▸ **What you need to do**
The expected output is every entry, repeated word for word.

[Dataset entries]
==============================
(* ===== verification/Summary.v ===== *)
(** * cmd/tool: summaries of a run over the set

[summarize], [warnMissing] and [digestKey] of mirror.go, [ScanESPs] of espset.go
and the small text helpers around them. *)

From Stdlib Require Import ZArith Lia Strings.Byte.
From stdpp Require Import base list gmap.
From S2P Require Import Prelude GoStrings Layout Device World EspConfig EspMember BootEnv EspSet CmdLine UefiBoot Verify Update Mirror MirrorOps MirrorRun.
Local Open Scope Z_scope.

(** ** The summary of a writing run *)

(** What is printed of one ESP, and the closing remark. *)
Inductive summary_line :=
| SError (e : ioerr)
| STitle (what : bytes) (n : Z)
| SNotTouched (uuid : bytes)
| SFailed (uuid : bytes) (e : ioerr)
| SWritten (uuid : bytes)
| SUpToDate (uuid : bytes)
| SMissing (uuid : bytes)
| SRolledBack.

Definition error_in (r : option result) : option ioerr :=
  match r with Some (_, Err e) => Some e | _ => None end.

Definition member_line (m : member) (r : option result) : summary_line :=
  match r with
  | None => SNotTouched (m_uuid m)
  | Some (_, Err e) => SFailed (m_uuid m) e
  | Some (true, _) => SWritten (m_uuid m)
  | Some (false, _) => SUpToDate (m_uuid m)
  end.

(** [res[m]] per member; [None]: the run never came to it. *)
Definition summarize (h : host) (what : bytes) (res : list (option result)) : bool * list summary_line :=
  let failed := existsb (fun r => bool_decide (is_Some (error_in r))) res in
  if negb (mirrored h) then (failed, SError <$> omap error_in res) else
  (failed, [STitle what (len (h_members h))] ++ zip_with member_line (h_members h) res ++ (SMissing <$> Missing (h_set h))
           ++ (if failed then [SRolledBack] else [])).

Definition warnMissing (h : host) : list bytes := Missing (h_set h).

(** ** Digest keys *)

Definition firstN (s : bytes) (n : nat) : bytes := if (n <? length s)%nat then take n s ++ bs "..." else s.
Definition firstLineOf (s : bytes) : bytes := match index_byte s x0a with Some i => take i s | None => s end.

Section key.
(** The text of an error, which a digest of an unreadable file carries. *)
Context (error_text : bytes * bytes -> ioerr -> bytes).

Definition digest_text (d : digest) : bytes :=
  match d with DAbsent => bs "absent" | DUnreadable p e => bs "unreadable: " ++ error_text p e | DSum h => h end.

Definition key_line (fs : list (bytes * digest)) (n : bytes) : bytes :=
  n ++ bs "=" ++ match d_lookup fs n with Some d => digest_text d | None => [] end ++ [x0a].

Definition digestKey (fs : list (bytes * digest)) : bytes := mjoin (key_line fs <$> sort_strings (fst <$> fs)).

(** Lines that end at the first newline can be told apart. *)
Lemma lines_inj (c : byte) (l1 l2 : list bytes) :
  Forall (fun x => c ∉ x) l1 -> Forall (fun x => c ∉ x) l2 ->
  mjoin ((fun x => x ++ [c]) <$> l1) = mjoin ((fun x => x ++ [c]) <$> l2) -> l1 = l2.
Proof.
  intros H1. revert l2. induction H1 as [|x l1 Hx _ IH]; intros l2 H2 E; destruct H2 as [|y l2 Hy H2]; [done|..]; cbn in E.
  - by destruct y.
  - by destruct x.
  - rewrite <-!app_assoc in E. assert (x = y /\ mjoin ((fun x => x ++ [c]) <$> l1) = mjoin ((fun x => x ++ [c]) <$> l2)) as [-> E'].
    { clear IH H2. revert y Hy E. induction x as [|a x IHx]; intros [|b y] Hy E; apply cons_eq_inj in E as [Ec E].
      - done.
      - destruct Hy. rewrite Ec. by left.
      - destruct Hx. rewrite Ec. by left.
      - subst b. apply not_elem_of_cons in Hx as [_ Hx], Hy as [_ Hy]. by destruct (IHx Hx y Hy E) as [-> ?]. }
    f_equal. by apply IH.
Qed.

Definition same_digests (f1 f2 : list (bytes * digest)) : Prop :=
  forall n, n ∈ (fst <$> f1) -> digest_text <$> d_lookup f1 n = digest_text <$> d_lookup f2 n.

Definition one_line (fs : list (bytes * digest)) : Prop :=
  forall n, n ∈ (fst <$> fs) -> x0a ∉ n /\ match d_lookup fs n with Some d => x0a ∉ digest_text d | None => True end.

Lemma d_lookup_found fs n : n ∈ (fst <$> fs) -> is_Some (d_lookup fs n).
Proof.
  induction fs as [|[k v] fs IH]; cbn; [by intros ?%elem_of_nil|]. rewrite elem_of_cons. destruct (beq k n) eqn:E; [eauto|].
  intros [->|Hn]; [by rewrite beq_refl in E|by apply IH].
Qed.

End key.

(** Two digests of the same files have the same key exactly when every file has
the same digest: a setting command that compares keys sees exactly the members
it changed. *)
Theorem digestKey_faithful (error_text : bytes * bytes -> ioerr -> bytes) (f1 f2 : list (bytes * digest))
  (Hnames : fst <$> f1 = fst <$> f2) (H1 : one_line error_text f1) (H2 : one_line error_text f2) :
  digestKey error_text f1 = digestKey error_text f2 <-> same_digests error_text f1 f2.
Proof.
  set (ns := sort_strings (fst <$> f1)). assert (forall n, n ∈ ns <-> n ∈ (fst <$> f1)) as Hns.
  { intros n. unfold ns. by rewrite sort_strings_perm. }
  set (line f n := n ++ bs "=" ++ match d_lookup f n with Some d => digest_text error_text d | None => [] end).
  assert (forall f, mjoin (key_line error_text f <$> ns) = mjoin ((fun x => x ++ [x0a]) <$> (line f <$> ns))) as Hk.
  { intros f. rewrite <-list_fmap_compose. f_equal. apply list_fmap_ext. intros _ n _. unfold key_line, line, compose. by rewrite <-!app_assoc. }
  assert (forall f, one_line error_text f -> (fst <$> f = fst <$> f1) -> Forall (fun x => x0a ∉ x) (line f <$> ns)) as Hl.
  { intros f Hf E. apply Forall_fmap, Forall_forall. intros n Hn. apply Hns in Hn. rewrite <-E in Hn. destruct (Hf n Hn) as [Hn1 Hn2].
    unfold line, compose. rewrite !not_elem_of_app. split_and!; [done|by apply (bool_decide_unpack _)|]. destruct (d_lookup f n); [done|by apply not_elem_of_nil]. }
  unfold digestKey. rewrite <-Hnames. fold ns. rewrite !Hk. split.
  - intros E n Hn. apply lines_inj in E; [|by apply Hl..]. apply Hns in Hn. apply list_elem_of_lookup in Hn as (k & Ek).
    assert (line f1 n = line f2 n) as El.
    { assert ((line f1 <$> ns) !! k = (line f2 <$> ns) !! k) as E' by (by rewrite E). rewrite !list_lookup_fmap, Ek in E'. by injection E'. }
    unfold line in El. apply app_inv_head in El. assert (n ∈ (fst <$> f1)) as Hin by (apply Hns; by eapply list_elem_of_lookup_2).
    destruct (d_lookup_found f1 n Hin) as [d1 E1]. rewrite Hnames in Hin. destruct (d_lookup_found f2 n Hin) as [d2 E2].
    rewrite E1, E2 in El |- *. apply app_inv_head in El. cbn. by f_equal.
  - intros Hs. do 2 f_equal. apply list_fmap_ext. intros k n Hk'. apply list_elem_of_lookup_2, Hns, Hs in Hk'. unfold line.
    destruct (d_lookup f1 n), (d_lookup f2 n); cbn in Hk'; try done. injection Hk' as ->. done.
Qed.

(** ** The scan *)

(** [mount]: what probing the volume read-only gave, [None] when it could not be
mounted. *)
Definition ScanESPs (proc : option bytes) (open : bytes -> option device) (mount : FATVolume -> option ESPInfo) : outcome bootenv_error (list ESPInfo) :=
  let! vols := ScanFATVolumes proc open in Ok ((fun v => probeESPFiles v (mount v)) <$> vols).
==============================
▸ **Task result**
(* ===== verification/Summary.v ===== *)
(** * cmd/tool: summaries of a run over the set

[summarize], [warnMissing] and [digestKey] of mirror.go, [ScanESPs] of espset.go
and the small text helpers around them. *)

From Stdlib Require Import ZArith Lia Strings.Byte.
From stdpp Require Import base list gmap.
From S2P Require Import Prelude GoStrings Layout Device World EspConfig EspMember BootEnv EspSet CmdLine UefiBoot Verify Update Mirror MirrorOps MirrorRun.
Local Open Scope Z_scope.

(** ** The summary of a writing run *)

(** What is printed of one ESP, and the closing remark. *)
Inductive summary_line :=
| SError (e : ioerr)
| STitle (what : bytes) (n : Z)
| SNotTouched (uuid : bytes)
| SFailed (uuid : bytes) (e : ioerr)
| SWritten (uuid : bytes)
| SUpToDate (uuid : bytes)
| SMissing (uuid : bytes)
| SRolledBack.

Definition error_in (r : option result) : option ioerr :=
  match r with Some (_, Err e) => Some e | _ => None end.

Definition member_line (m : member) (r : option result) : summary_line :=
  match r with
  | None => SNotTouched (m_uuid m)
  | Some (_, Err e) => SFailed (m_uuid m) e
  | Some (true, _) => SWritten (m_uuid m)
  | Some (false, _) => SUpToDate (m_uuid m)
  end.

(** [res[m]] per member; [None]: the run never came to it. *)
Definition summarize (h : host) (what : bytes) (res : list (option result)) : bool * list summary_line :=
  let failed := existsb (fun r => bool_decide (is_Some (error_in r))) res in
  if negb (mirrored h) then (failed, SError <$> omap error_in res) else
  (failed, [STitle what (len (h_members h))] ++ zip_with member_line (h_members h) res ++ (SMissing <$> Missing (h_set h))
           ++ (if failed then [SRolledBack] else [])).

Definition warnMissing (h : host) : list bytes := Missing (h_set h).

(** ** Digest keys *)

Definition firstN (s : bytes) (n : nat) : bytes := if (n <? length s)%nat then take n s ++ bs "..." else s.
Definition firstLineOf (s : bytes) : bytes := match index_byte s x0a with Some i => take i s | None => s end.

Section key.
(** The text of an error, which a digest of an unreadable file carries. *)
Context (error_text : bytes * bytes -> ioerr -> bytes).

Definition digest_text (d : digest) : bytes :=
  match d with DAbsent => bs "absent" | DUnreadable p e => bs "unreadable: " ++ error_text p e | DSum h => h end.

Definition key_line (fs : list (bytes * digest)) (n : bytes) : bytes :=
  n ++ bs "=" ++ match d_lookup fs n with Some d => digest_text d | None => [] end ++ [x0a].

Definition digestKey (fs : list (bytes * digest)) : bytes := mjoin (key_line fs <$> sort_strings (fst <$> fs)).

(** Lines that end at the first newline can be told apart. *)
Lemma lines_inj (c : byte) (l1 l2 : list bytes) :
  Forall (fun x => c ∉ x) l1 -> Forall (fun x => c ∉ x) l2 ->
  mjoin ((fun x => x ++ [c]) <$> l1) = mjoin ((fun x => x ++ [c]) <$> l2) -> l1 = l2.
Proof.
  intros H1. revert l2. induction H1 as [|x l1 Hx _ IH]; intros l2 H2 E; destruct H2 as [|y l2 Hy H2]; [done|..]; cbn in E.
  - by destruct y.
  - by destruct x.
  - rewrite <-!app_assoc in E. assert (x = y /\ mjoin ((fun x => x ++ [c]) <$> l1) = mjoin ((fun x => x ++ [c]) <$> l2)) as [-> E'].
    { clear IH H2. revert y Hy E. induction x as [|a x IHx]; intros [|b y] Hy E; apply cons_eq_inj in E as [Ec E].
      - done.
      - destruct Hy. rewrite Ec. by left.
      - destruct Hx. rewrite Ec. by left.
      - subst b. apply not_elem_of_cons in Hx as [_ Hx], Hy as [_ Hy]. by destruct (IHx Hx y Hy E) as [-> ?]. }
    f_equal. by apply IH.
Qed.

Definition same_digests (f1 f2 : list (bytes * digest)) : Prop :=
  forall n, n ∈ (fst <$> f1) -> digest_text <$> d_lookup f1 n = digest_text <$> d_lookup f2 n.

Definition one_line (fs : list (bytes * digest)) : Prop :=
  forall n, n ∈ (fst <$> fs) -> x0a ∉ n /\ match d_lookup fs n with Some d => x0a ∉ digest_text d | None => True end.

Lemma d_lookup_found fs n : n ∈ (fst <$> fs) -> is_Some (d_lookup fs n).
Proof.
  induction fs as [|[k v] fs IH]; cbn; [by intros ?%elem_of_nil|]. rewrite elem_of_cons. destruct (beq k n) eqn:E; [eauto|].
  intros [->|Hn]; [by rewrite beq_refl in E|by apply IH].
Qed.

End key.

(** Two digests of the same files have the same key exactly when every file has
the same digest: a setting command that compares keys sees exactly the members
it changed. *)
Theorem digestKey_faithful (error_text : bytes * bytes -> ioerr -> bytes) (f1 f2 : list (bytes * digest))
  (Hnames : fst <$> f1 = fst <$> f2) (H1 : one_line error_text f1) (H2 : one_line error_text f2) :
  digestKey error_text f1 = digestKey error_text f2 <-> same_digests error_text f1 f2.
Proof.
  set (ns := sort_strings (fst <$> f1)). assert (forall n, n ∈ ns <-> n ∈ (fst <$> f1)) as Hns.
  { intros n. unfold ns. by rewrite sort_strings_perm. }
  set (line f n := n ++ bs "=" ++ match d_lookup f n with Some d => digest_text error_text d | None => [] end).
  assert (forall f, mjoin (key_line error_text f <$> ns) = mjoin ((fun x => x ++ [x0a]) <$> (line f <$> ns))) as Hk.
  { intros f. rewrite <-list_fmap_compose. f_equal. apply list_fmap_ext. intros _ n _. unfold key_line, line, compose. by rewrite <-!app_assoc. }
  assert (forall f, one_line error_text f -> (fst <$> f = fst <$> f1) -> Forall (fun x => x0a ∉ x) (line f <$> ns)) as Hl.
  { intros f Hf E. apply Forall_fmap, Forall_forall. intros n Hn. apply Hns in Hn. rewrite <-E in Hn. destruct (Hf n Hn) as [Hn1 Hn2].
    unfold line, compose. rewrite !not_elem_of_app. split_and!; [done|by apply (bool_decide_unpack _)|]. destruct (d_lookup f n); [done|by apply not_elem_of_nil]. }
  unfold digestKey. rewrite <-Hnames. fold ns. rewrite !Hk. split.
  - intros E n Hn. apply lines_inj in E; [|by apply Hl..]. apply Hns in Hn. apply list_elem_of_lookup in Hn as (k & Ek).
    assert (line f1 n = line f2 n) as El.
    { assert ((line f1 <$> ns) !! k = (line f2 <$> ns) !! k) as E' by (by rewrite E). rewrite !list_lookup_fmap, Ek in E'. by injection E'. }
    unfold line in El. apply app_inv_head in El. assert (n ∈ (fst <$> f1)) as Hin by (apply Hns; by eapply list_elem_of_lookup_2).
    destruct (d_lookup_found f1 n Hin) as [d1 E1]. rewrite Hnames in Hin. destruct (d_lookup_found f2 n Hin) as [d2 E2].
    rewrite E1, E2 in El |- *. apply app_inv_head in El. cbn. by f_equal.
  - intros Hs. do 2 f_equal. apply list_fmap_ext. intros k n Hk'. apply list_elem_of_lookup_2, Hns, Hs in Hk'. unfold line.
    destruct (d_lookup f1 n), (d_lookup f2 n); cbn in Hk'; try done. injection Hk' as ->. done.
Qed.

(** ** The scan *)

(** [mount]: what probing the volume read-only gave, [None] when it could not be
mounted. *)
Definition ScanESPs (proc : option bytes) (open : bytes -> option device) (mount : FATVolume -> option ESPInfo) : outcome bootenv_error (list ESPInfo) :=
  let! vols := ScanFATVolumes proc open in Ok ((fun v => probeESPFiles v (mount v)) <$> vols).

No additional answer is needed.